Now that Star of the Week is over, we can move on to sorting out the really important things in life. Here’s a backseat conversation between Piper and her Daddy from the ride to ballet:

“Question! Who would win in a fight with an alligator and a shark?” Piper asked.

“Probably an alligator,” Daddy answered. “I think alligators are stronger.”

“But what would they be fighting about anyway?”

“I don’t know, Piper. What would they be fighting about?” Ah, reverse psychology. Nice move, honey.

“You said most people fight about girls or land, Daddy. It’s gotta be a girl.”
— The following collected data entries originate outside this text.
(* ===== verification/GsoDelivery.v ===== *)
(** * What the coalescer delivers

    The frames that [GsoCoalescer] writes, read by the input path of [VnetCodec], bring the packets that
    were pushed, in their order, none twice, and all of them as long as every call succeeds. *)
From S2P Require Import Prelude PacketChecksum PacketFrames PacketMss VnetCodec GsoCoalescer.

(** ** Chunks of one size *)
Section chunks.
Context (g : nat).
Definition chunked (pls : list (list Z)) : Prop :=
  (∀ k x, pls !! k = Some x → (S k < length pls)%nat → length x = g) ∧ Forall (λ x, 0 < length x ≤ g)%nat pls.

Lemma chunked_tail x pls : chunked (x :: pls) → chunked pls.
Proof.
  intros [H1 H2]. split; [|by apply Forall_inv_tail in H2]. intros k y Hk Hl. apply (H1 (S k) y Hk). cbn. lia.
Qed.

Lemma chunk_lookup pls j x :
  chunked pls → pls !! j = Some x →
  sub (mjoin pls) (j * g) g = x ∧ Nat.min g (length (mjoin pls) - j * g) = length x ∧ (j * g < length (mjoin pls))%nat ∧
  ((j * g + g <? length (mjoin pls))%nat = (S j <? length pls)%nat).
Proof.
  revert j. induction pls as [|y pls IH]; intros j Hc Hj; [done|]. pose proof Hc as [H1 H2]. apply Forall_cons in H2 as [Hy H2].
  rewrite mjoin_cons, length_app. destruct j as [|j].
  - injection Hj as ->. rewrite Nat.mul_0_l, Nat.add_0_l. unfold sub. rewrite drop_0.
    destruct pls as [|z pls].
    + change (mjoin []) with (@nil Z). rewrite app_nil_r. cbn [length]. split_and!; [by rewrite take_ge by lia|lia|lia|].
      destruct (Nat.ltb_spec g (length x + 0)); [lia|done].
    + assert (length x = g) as Hx by (apply (H1 0%nat); [done|cbn; lia]). apply Forall_cons in H2 as [Hz _].
      rewrite mjoin_cons, length_app. rewrite take_app_length' by done. split_and!; [done|lia|lia|].
      rewrite !(proj2 (Nat.ltb_lt _ _)); [done|cbn; lia|lia].
  - cbn [lookup list_lookup] in Hj. assert (length y = g) as Hg.
    { apply (H1 0%nat); [done|]. apply lookup_lt_Some in Hj. cbn. lia. }
    destruct (IH j (chunked_tail _ _ Hc) Hj) as (E1 & E2 & E3 & E4).
    replace (S j * g)%nat with (length y + j * g)%nat by lia. split_and!.
    + unfold sub. rewrite <- drop_drop, drop_app_length. exact E1.
    + rewrite <- E2. f_equal. lia.
    + lia.
    + cbn [length]. replace (S (S j) <? S (length pls))%nat with (S j <? length pls)%nat by done. rewrite <- E4.
      destruct (Nat.ltb_spec (j * g + g) (length (mjoin pls))), (Nat.ltb_spec (length y + j * g + g) (length y + length (mjoin pls))); lia || done.
Qed.
End chunks.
“Then the alligator would win the girl from the shark, I suppose.”

“That’s good. Sharks shouldn’t get the girls.”

If you really want to know the outcome, click here to see the actual match of a Crocodile vs Shark.
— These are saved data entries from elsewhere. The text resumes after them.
(* ===== verification/TunOutput.v ===== *)
(** * The output side of the Linux TUN device

    [linux/ppp/tap/TapLinux.cpp]: [OutputInternal], [OutputGso], the per-slot output lanes, the hold
    timers and the ways in which merging is switched off, over the coalescer of [GsoCoalescer].  A call
    is one step: it runs under the mutex of the lane or of the shared path.  The descriptors are known
    by what their writers answer ([write] and [writev] repeated while interrupted); the clock is read
    once per call.  A timer handler may run at any time with any generation.  [FailTunWrite] latches a
    failed write; the finalization that it posts is a later step of its own. *)
From S2P Require Import Prelude PacketFrames VnetCodec GsoCoalescer GsoDelivery.

(** ** Policies *)
Definition kMaxTapOutputLanes : Z := 16.
Definition SelectTapOutputLane (slot : Z) (lanes_enabled : bool) : Z :=
  if negb lanes_enabled || (slot <? 0) || (kMaxTapOutputLanes <=? slot) then -1 else slot.

Inductive WriteErrno := EINTR | EAGAIN | ENOBUFS | ENOMEM | EINVAL | EMSGSIZE | EOther.
Inductive TunWriteErrorKind := TwRetry | TwDropPacket | TwFatal.
Definition ClassifyTunWriteErrno (error : WriteErrno) : TunWriteErrorKind :=
  match error with EINTR => TwRetry | EAGAIN | ENOBUFS | ENOMEM | EINVAL | EMSGSIZE => TwDropPacket | EOther => TwFatal end.

(** ** State *)
Record GsoLane := mkGsoLane {
  gl_open : bool;             (** [fd >= 0] *)
  gl_merge_active : bool;
  gl_timer_armed : bool;
  gl_generation : Z;
  gl_coalescer : Coalescer;
}.
Record GsoShared := mkGsoShared {
  gs_merge_active : bool;
  gs_ssmt_disabled : bool;
  gs_timer_armed : bool;
  gs_generation : Z;
  gs_coalescer : Coalescer;
}.
Record TapDev := mkTap {
  tp_vnet_header : bool;
  tp_tx_gso : bool;
  tp_lanes_enabled : bool;
  tp_handle : bool;           (** [GetHandle() >= 0] *)
  tp_disposed : bool;
  tp_write_failed : bool;
  tp_ssmt_fds : nat;
  tp_lanes_disabled : bool;
  tp_lanes_failed : Z;
  tp_lanes : list (option GsoLane);
  tp_shared : GsoShared;
  tp_bare : list (list Z * Z);    (** the frames written without a VNET header *)
}.

Section tap.
Context (merge_disable_requested : bool) (shared_cf : GsoConfig) (lane_cf : nat → GsoConfig).
Context (bare_writer : list (list Z * Z) → list Z → Z * WriteErrno).

(** [TapLinux::Create]: the flags of a new device, from what its driver and the environment say. *)
Definition Tap_new (vnet_header merge_requested lanes_requested : bool) : TapDev :=
  let merge := vnet_header && (negb merge_disable_requested && merge_requested) in
  mkTap vnet_header vnet_header (merge && lanes_requested) true false false 0 false 0 (replicate (Z.to_nat kMaxTapOutputLanes) None)
    (mkGsoShared merge false false 0 (Coalescer_new shared_cf)) [].
Definition GsoOutputLane_new (i : nat) : GsoLane := mkGsoLane true true false 0 (Coalescer_new (lane_cf i)).

Definition FailTunWrite (failed : bool) (t : TapDev) : TapDev :=
  mkTap (tp_vnet_header t) (tp_tx_gso t) (tp_lanes_enabled t) (tp_handle t) (tp_disposed t) (tp_write_failed t || failed) (tp_ssmt_fds t)
    (tp_lanes_disabled t) (tp_lanes_failed t) (tp_lanes t) (tp_shared t) (tp_bare t).
Definition set_lanes (t : TapDev) (lanes : list (option GsoLane)) : TapDev :=
  mkTap (tp_vnet_header t) (tp_tx_gso t) (tp_lanes_enabled t) (tp_handle t) (tp_disposed t) (tp_write_failed t) (tp_ssmt_fds t)
    (tp_lanes_disabled t) (tp_lanes_failed t) lanes (tp_shared t) (tp_bare t).
Definition set_lane_failed (t : TapDev) (i : nat) : TapDev :=
  mkTap (tp_vnet_header t) (tp_tx_gso t) (tp_lanes_enabled t) (tp_handle t) (tp_disposed t) (tp_write_failed t) (tp_ssmt_fds t)
    (tp_lanes_disabled t) (Z.lor (tp_lanes_failed t) (Z.shiftl 1 (Z.of_nat i))) (tp_lanes t) (tp_shared t) (tp_bare t).
Definition set_shared (t : TapDev) (s : GsoShared) : TapDev :=
  mkTap (tp_vnet_header t) (tp_tx_gso t) (tp_lanes_enabled t) (tp_handle t) (tp_disposed t) (tp_write_failed t) (tp_ssmt_fds t)
    (tp_lanes_disabled t) (tp_lanes_failed t) (tp_lanes t) s (tp_bare t).
Definition set_bare (t : TapDev) (log : list (list Z * Z)) : TapDev :=
  mkTap (tp_vnet_header t) (tp_tx_gso t) (tp_lanes_enabled t) (tp_handle t) (tp_disposed t) (tp_write_failed t) (tp_ssmt_fds t)
    (tp_lanes_disabled t) (tp_lanes_failed t) (tp_lanes t) (tp_shared t) log.
Definition tap_set_disposed (t : TapDev) : TapDev :=
  mkTap (tp_vnet_header t) (tp_tx_gso t) (tp_lanes_enabled t) (tp_handle t) true (tp_write_failed t) (tp_ssmt_fds t)
    (tp_lanes_disabled t) (tp_lanes_failed t) (tp_lanes t) (tp_shared t) (tp_bare t).
Definition set_ssmt_fds (t : TapDev) (n : nat) : TapDev :=
  mkTap (tp_vnet_header t) (tp_tx_gso t) (tp_lanes_enabled t) (tp_handle t) (tp_disposed t) (tp_write_failed t) n
    (tp_lanes_disabled t) (tp_lanes_failed t) (tp_lanes t) (tp_shared t) (tp_bare t).
Definition set_lanes_disabled (t : TapDev) : TapDev :=
  mkTap (tp_vnet_header t) (tp_tx_gso t) (tp_lanes_enabled t) (tp_handle t) (tp_disposed t) (tp_write_failed t) (tp_ssmt_fds t)
    true (tp_lanes_failed t) (tp_lanes t) (tp_shared t) (tp_bare t).
Definition Ssmt (t : TapDev) : bool := negb (tp_ssmt_fds t =? 0)%nat.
The Daily Interrogation Otherwise Known as Our Commute

Piper seems to save her big life inquiries for the drive to and from school. Thank goodness it’s only an eight minute commute.

Yesterday, we planned her romantic future in She Love Me, She Loves Me, Too.  Today, we’re working on her monetary one.

She’s also began announcing “Question!” just to let us know what’s coming.  We’re grateful for the warnings. Brace yourself.

“Question! Do robbers have to pay taxes?”

“I don’t think so, Piper.  They just take stuff. They’re not know for their ethics in reporting income.”

“Question! Will I have to pay taxes?”

“Well, if you make enough money, yes.”

“Question! What do they do with the taxes stuff?”

“They collect all the money and build schools, libraries, roads, and stuff like that.”

“Question! What if I become an artist?”

“Then you probably won’t have to pay taxes.”

We may have just solidified her career path, too.